When Your Blessings Involve Hard Work and a Bit of Misery

I often have flashbacks, when the current moment triggers a memory of something similar.

My dad got a stroke and died in September, which will be a future blog post after I get the pictures and video organized. Ever since his death, I have been mentally and physically exhausted, operating on maybe a third of my normal energy.

I was scheduled to fly to Texas on October 16 to speak at a ladies' retreat. I was excited about going until Dad's death put me into such a dysfunctional state that I was taking two naps a day and carefully choosing the three or four most important tasks to do every day before my half cup of octane was all used up.

I figured I could handle a Texas trip if I conserved my resources, because it felt irresponsible and inconsiderate to bail a month before their retreat. Thankfully I had a team of people praying, and their prayers lifted my stranded canoe off the rocks and got it floating downriver, so to speak.

On Wednesday morning, I was at the kitchen counter sipping tea and eating a big breakfast.
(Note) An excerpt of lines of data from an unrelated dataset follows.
(** * auth-code-pkce: the OAuth 2.0 Authorization Code + PKCE engine

    A shallow embedding of [packages/core/src]: the state validator
    ([crypto/state.ts]), the URL helpers ([utils/url.ts]), the JWT helpers
    ([utils/jwt.ts]), the storage adapters ([storage/memory.ts],
    [storage/session.ts], [storage/local.ts], [storage/index.ts]), the
    provider presets ([providers]), the authorization-request builder
    ([oauth/authorize.ts]), the token exchange and refresh engine
    ([oauth/token.ts]), the logout flow ([oauth/logout.ts]) and the client
    orchestrator ([oauth/client.ts]); and of the authorization-code grant of
    the mock server the end-to-end tests run against.

    Conventions of the embedding.
    - A JavaScript [string] is a [string]; [string | null] and optional
      fields are [option string]; a [number] is an integer of [Z].
    - A [Map] or a plain object used as a dictionary is a [gmap]; an object
      whose key order reaches the wire (query parameters) is an association
      list.
    - The platform's built-ins ([new URL], [JSON.stringify], [JSON.parse],
      the [jwt-decode] package) are the fields of a [Platform] record that
      the definitions take as a parameter.
    - An [async] function is run to completion: its suspension points (the
      HTTP request, the user fetch) are answered by oracles of the
      environment, and a rejected promise is an exception.  Overlapping
      calls are modelled for the refresh coordinator, in
      [Module Coordinator].
    - Randomness and the clock are inputs: the values [generatePKCEPair()]
      and [generateState()] draw, and the readings of [Date.now()].
    - A storage object of the browser is a state of its own: its entries,
      and whether it lets the page read and write. *)

From Stdlib Require Import ZArith String Ascii List Bool Lia.
From stdpp Require Import base option list gmap strings pretty.

Local Open Scope Z_scope.
Local Open Scope string_scope.

(* ===================================================================== *)
(** ** JavaScript values *)
(* ===================================================================== *)

(** Truthiness of a [string | null]: [null] and the empty string are falsy. *)
Definition truthy (s : option string) : bool :=
  match s with
  | Some EmptyString => false
  | Some _ => true
  | None => false
  end.

(** Truthiness of a [number | null]: [null] and [0] are falsy. *)
Definition truthyZ (n : option Z) : bool :=
  match n with
  | Some 0 => false
  | Some _ => true
  | None => false
  end.

(** [a ?? b]: the nullish coalescing operator. *)
Definition nullish {A : Type} (a : option A) (b : A) : A :=
  match a with
  | Some x => x
  | None => b
  end.

(** [s.charCodeAt(i)]; out of range JavaScript answers [NaN], which the
    bitwise operators read as [0]. *)
Definition charCodeAt (s : string) (i : nat) : Z :=
  match String.get i s with
  | Some c => Z.of_N (N_of_ascii c)
  | None => 0
  end.

(** [hay.includes(needle)]. *)
Fixpoint includes (needle hay : string) : bool :=
  String.prefix needle hay ||
  match hay with
  | EmptyString => false
  | String _ rest => includes needle rest
  end.

(* ===================================================================== *)
(** ** crypto/state.ts *)
(* ===================================================================== *)

(** The body of the comparison loop,
    [result |= receivedState.charCodeAt(i) ^ storedState.charCodeAt(i)],
    run for [i = 0 .. receivedState.length - 1] with no early exit.  Code
    units stay below [2^16], so the 32-bit wrap of [|] and [^] never
    applies. *)
Definition xor_accumulate (receivedState storedState : string) : Z :=
  fold_left
    (fun result i =>
       Z.lor result (Z.lxor (charCodeAt receivedState i) (charCodeAt storedState i)))
    (seq 0 (String.length receivedState)) 0.

Definition validateState (receivedState storedState : option string) : bool :=
  if negb (truthy receivedState) || negb (truthy storedState) then false
  else
    match receivedState, storedState with
    | Some r, Some s =>
        if negb (Nat.eqb (String.length r) (String.length s)) then false
        else Z.eqb (xor_accumulate r s) 0
    | _, _ => false
    end.

(* ===================================================================== *)
(** ** Completions and the state-and-exception monad *)
(* ===================================================================== *)

(** How a call ends: it returns a value or throws (for an [async] function:
    its promise is fulfilled or rejected). *)
Inductive completion (A : Type) : Type :=
  | Returned (a : A)
  | Thrown (reason : string).
Arguments Returned {A} a.
Arguments Thrown {A} reason.

(** Code that mutates a state [S] and may throw. *)
Definition M (S A : Type) : Type := S -> S * completion A.

Definition ret {S A : Type} (a : A) : M S A := fun s => (s, Returned a).

Definition throw {S A : Type} (reason : string) : M S A := fun s => (s, Thrown reason).

Definition bind {S A B : Type} (m : M S A) (k : A -> M S B) : M S B :=
  fun s =>
    match m s with
    | (s', Returned a) => k a s'
    | (s', Thrown reason) => (s', Thrown reason)
    end.

(** [try { m } catch (err) { handler err }]. *)
Definition try_catch {S A : Type} (m : M S A) (handler : string -> M S A) : M S A :=
  fun s =>
    match m s with
    | (s', Returned a) => (s', Returned a)
    | (s', Thrown reason) => handler reason s'
    end.

(** A statement that only changes the state. *)
Definition modify {S : Type} (f : S -> S) : M S unit := fun s => (f s, Returned tt).

(** Reading the state. *)
Definition gets {S A : Type} (f : S -> A) : M S A := fun s => (s, Returned (f s)).

(** Calling an optional callback or a value that already completed. *)
Definition complete {S A : Type} (c : completion A) : M S A := fun s => (s, c).

Declare Scope js_scope.
Delimit Scope js_scope with js.
Notation "'let!' x ':=' m 'in' k" := (bind m (fun x => k))
  (at level 10, x name, m at level 100, k at level 200) : js_scope.
Notation "m ';;' k" := (bind m (fun _ => k))
  (at level 100, k at level 200, right associativity) : js_scope.

(* ===================================================================== *)
(** ** types/oauth.ts, types/provider.ts, types/http.ts *)
(* ===================================================================== *)

Record TokenResponse : Type := mkTokenResponse {
  access_token : string;
  token_type : string;
  expires_in : option Z;
  refresh_token : option string;
  id_token : option string;
  scope : option string
}.

(** The field [scope] of the source is [tokenScope] here ([scope] is taken by
    [TokenResponse]). *)
Record TokenState : Type := mkTokenState {
  accessToken : string;
  refreshToken : option string;
  idToken : option string;
  expiresAt : option Z;
  tokenScope : option string
}.

Inductive AuthErrorCode : Type :=
  | invalid_state
  | token_exchange_failed
  | token_refresh_failed
  | invalid_token
  | network_error
  | storage_error
  | configuration_error
  | callback_error.

(** The [details?: unknown] of an [AuthError], by the values the code puts
    there. *)
Inductive ErrorDetails : Type :=
  | NoDetails
  | CallbackDetails (error : string) (errorDescription : option string)
  | ResponseDetails (data : TokenResponse)
  | CaughtDetails (err : string).

Record AuthError : Type := mkAuthError {
  code : AuthErrorCode;
  message : string;
  details : ErrorDetails
}.

Definition createAuthError (c : AuthErrorCode) (msg : string) (d : ErrorDetails) : AuthError :=
  {| code := c; message := msg; details := d |}.

Record ProviderEndpoints : Type := mkProviderEndpoints {
  authorizationEndpoint : string;
  tokenEndpoint : string;
  logoutEndpoint : option string;
  userInfoEndpoint : option string;
  revocationEndpoint : option string
}.

Record ProviderConfig : Type := mkProviderConfig {
  issuer : string;
  clientId : string;
  redirectUri : string;
  scopes : list string;
  endpoints : ProviderEndpoints;
  postLogoutRedirectUri : option string;
  additionalAuthParams : option (list (string * string))
}.

Inductive HttpMethod : Type := GET | POST.

(** [body] is the [URLSearchParams] the engine builds: its pairs in order. *)
Record HttpRequest : Type := mkHttpRequest {
  url : string;
  method : HttpMethod;
  headers : list (string * string);
  body : list (string * string)
}.

(** [HttpResponse<TokenResponse>], the type at which the engine calls
    [request]. *)
Record HttpResponse : Type := mkHttpResponse {
  status : Z;
  data : TokenResponse
}.

(** What awaiting [httpClient.request(req)] gives: a response, or the
    rejection of the promise. *)
Inductive HttpOutcome : Type :=
  | Resolves (response : HttpResponse)
  | Rejects (err : string).

Definition HttpClient : Type := HttpRequest -> HttpOutcome.

(* ===================================================================== *)
(** ** The platform *)
(* ===================================================================== *)

(** A parsed [URL]: what the engine reads of it and its query parameters,
    decoded, in order. *)
Record URL : Type := mkURL {
  origin : string;
  pathname : string;
  searchParams : list (string * string)
}.

(** [window.location]. *)
Record Location : Type := mkLocation {
  href : string;
  location_origin : string;
  location_pathname : string;
  location_search : string;
  location_hash : string
}.

(** The built-ins the engine calls.  [URL_new u base] is [new URL(u, base)],
    [None] when it throws.  [JSON_parse] is [JSON.parse] read at the type
    [TokenState | null] the engine casts it to: [None] when it throws and
    when the text is the JSON [null]. *)
Record Platform : Type := mkPlatform {
  URL_new : string -> option string -> option URL;
  JSON_stringify : TokenState -> string;
  JSON_parse : string -> option TokenState
}.

(* ===================================================================== *)
(** ** storage/memory.ts and types/storage.ts *)
(* ===================================================================== *)

Module Storage.

(** The [Map<string, string>] of [createMemoryStorageAdapter] and its four
    methods. *)
Definition get (key : string) (store : gmap string string) : option string :=
  store !! key.

Definition set (key value : string) (store : gmap string string) : gmap string string :=
  <[key := value]> store.

Definition remove (key : string) (store : gmap string string) : gmap string string :=
  delete key store.

Definition clear (store : gmap string string) : gmap string string := ∅.

End Storage.

Module STORAGE_KEYS.
Definition TOKENS : string := "tokens".
Definition CODE_VERIFIER : string := "codeVerifier".
Definition STATE : string := "state".
Definition REDIRECT_URI : string := "redirectUri".
Definition PRE_AUTH_PATH : string := "preAuthPath".
Definition PREVIOUS_AUTH_CODE : string := "previousAuthCode".
End STORAGE_KEYS.

Record StorageConfig : Type := mkStorageConfig {
  tokenStorage : gmap string string;
  flowStorage : gmap string string
}.

Definition set_tokenStorage (f : gmap string string -> gmap string string)
    (s : StorageConfig) : StorageConfig :=
  {| tokenStorage := f (tokenStorage s); flowStorage := flowStorage s |}.

Definition set_flowStorage (f : gmap string string -> gmap string string)
    (s : StorageConfig) : StorageConfig :=
  {| tokenStorage := tokenStorage s; flowStorage := f (flowStorage s) |}.

(** [createMemoryStorageConfig()]: two fresh in-memory adapters. *)
Definition createMemoryStorageConfig : StorageConfig :=
  {| tokenStorage := ∅; flowStorage := ∅ |}.

(** A navigation asked of the browser: [window.location.replace(url)], the
    URL kept in parsed form, and [window.history.replaceState(null, "", url)]. *)
Inductive NavEvent : Type :=
  | LocationReplace (target : URL)
  | HistoryReplaceState (target : string).

(** What the engine acts on besides its arguments: the two storages, the
    requests handed to [httpClient.request] so far (oldest first), and the
    navigations asked of the browser (oldest first). *)
Record World : Type := mkWorld {
  storage : StorageConfig;
  requests : list HttpRequest;
  navigation : list NavEvent
}.

Definition set_storage (f : StorageConfig -> StorageConfig) (w : World) : World :=
  {| storage := f (storage w); requests := requests w; navigation := navigation w |}.

Definition log_request (req : HttpRequest) (w : World) : World :=
  {| storage := storage w; requests := requests w ++ [req]; navigation := navigation w |}.

Definition log_navigation (e : NavEvent) (w : World) : World :=
  {| storage := storage w; requests := requests w; navigation := navigation w ++ [e] |}.

(** [await httpClient.request(req)]: the request leaves, the oracle answers;
    a rejected promise is an exception at the [await]. *)
Definition request (httpClient : HttpClient) (req : HttpRequest) : M World HttpResponse :=
  fun w =>
    (log_request req w,
     match httpClient req with
     | Resolves response => Returned response
     | Rejects err => Thrown err
     end).

(* ===================================================================== *)
(** ** utils/url.ts *)
(* ===================================================================== *)

(** [searchParams.get(key)]: the first value under [key]. *)
Fixpoint searchParams_get (key : string) (params : list (string * string)) : option string :=
  match params with
  | [] => None
  | (k, v) :: rest => if String.eqb k key then Some v else searchParams_get key rest
  end.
With all my heart and soul I wanted to go back to bed and stay there instead of getting dressed, hauling suitcases to the car, and going to meet the shuttle in Albany to take me to Portland to the airport.

So I felt sorry for myself. Poor little me, wearily schlepping heavy books to the car in the morning chill while other people got to sip a cup of coffee in their jammies.

I had a sudden flashback.

When I was a teenager, I read Ann Kiemel's bubbly inspirational books about her and Jesus changing the world. Ann was so lucky. Not only did Jesus actually answer her prayers and stuff, but her books were bestsellers, and she got to go all over and speak to people.

Well. In one of her books, Ann told how she woke up in a motel room and was lonely. She was in yet another city, and pretty soon she would go before a thousand people and speak to them. But she was realizing it was a hard and lonely life.

At the time I thought, Oh you poor little famous successful pookie-wookie, getting to do what most writers only dream of and hope for, and you have the audacity to fuss that you don't like parts of it.

Yet there I was, on Wednesday morning, myself a poor little pookie-wookie, who got to go fly to exotic places and speak to women who were willing to sit there and listen, and I was all fussy and whiny because it meant actually getting up early and catching a plane. 17-year-old me reached forward through the years and slapped my face. "I didn't have the faith to dream of half the life you have now!" she scolded.

When you finally reach a dream, a goal, a longed-for event, is it ever right to be honest about the hard things it entails?

If babies are a gift and a blessing, and you know that Angela down the street would love to have one but is infertile, is it right to admit that mothering is extremely hard for you? Maybe you know better than to complain to Angela, but is it right to admit it to anyone?

The same with your husband, although our daughter Emily notes that it's not an exact parallel. "All babies are blessings, but not all husbands are," she said.

"Indeed," we said. "Well then."

Either way, you finally get what some people will never have, and you find out that it's a blessing, yes, but it's also like the rest of life: hard work, challenging, and sometimes monotonous, with ample obstacles to test your maturity and selflessness.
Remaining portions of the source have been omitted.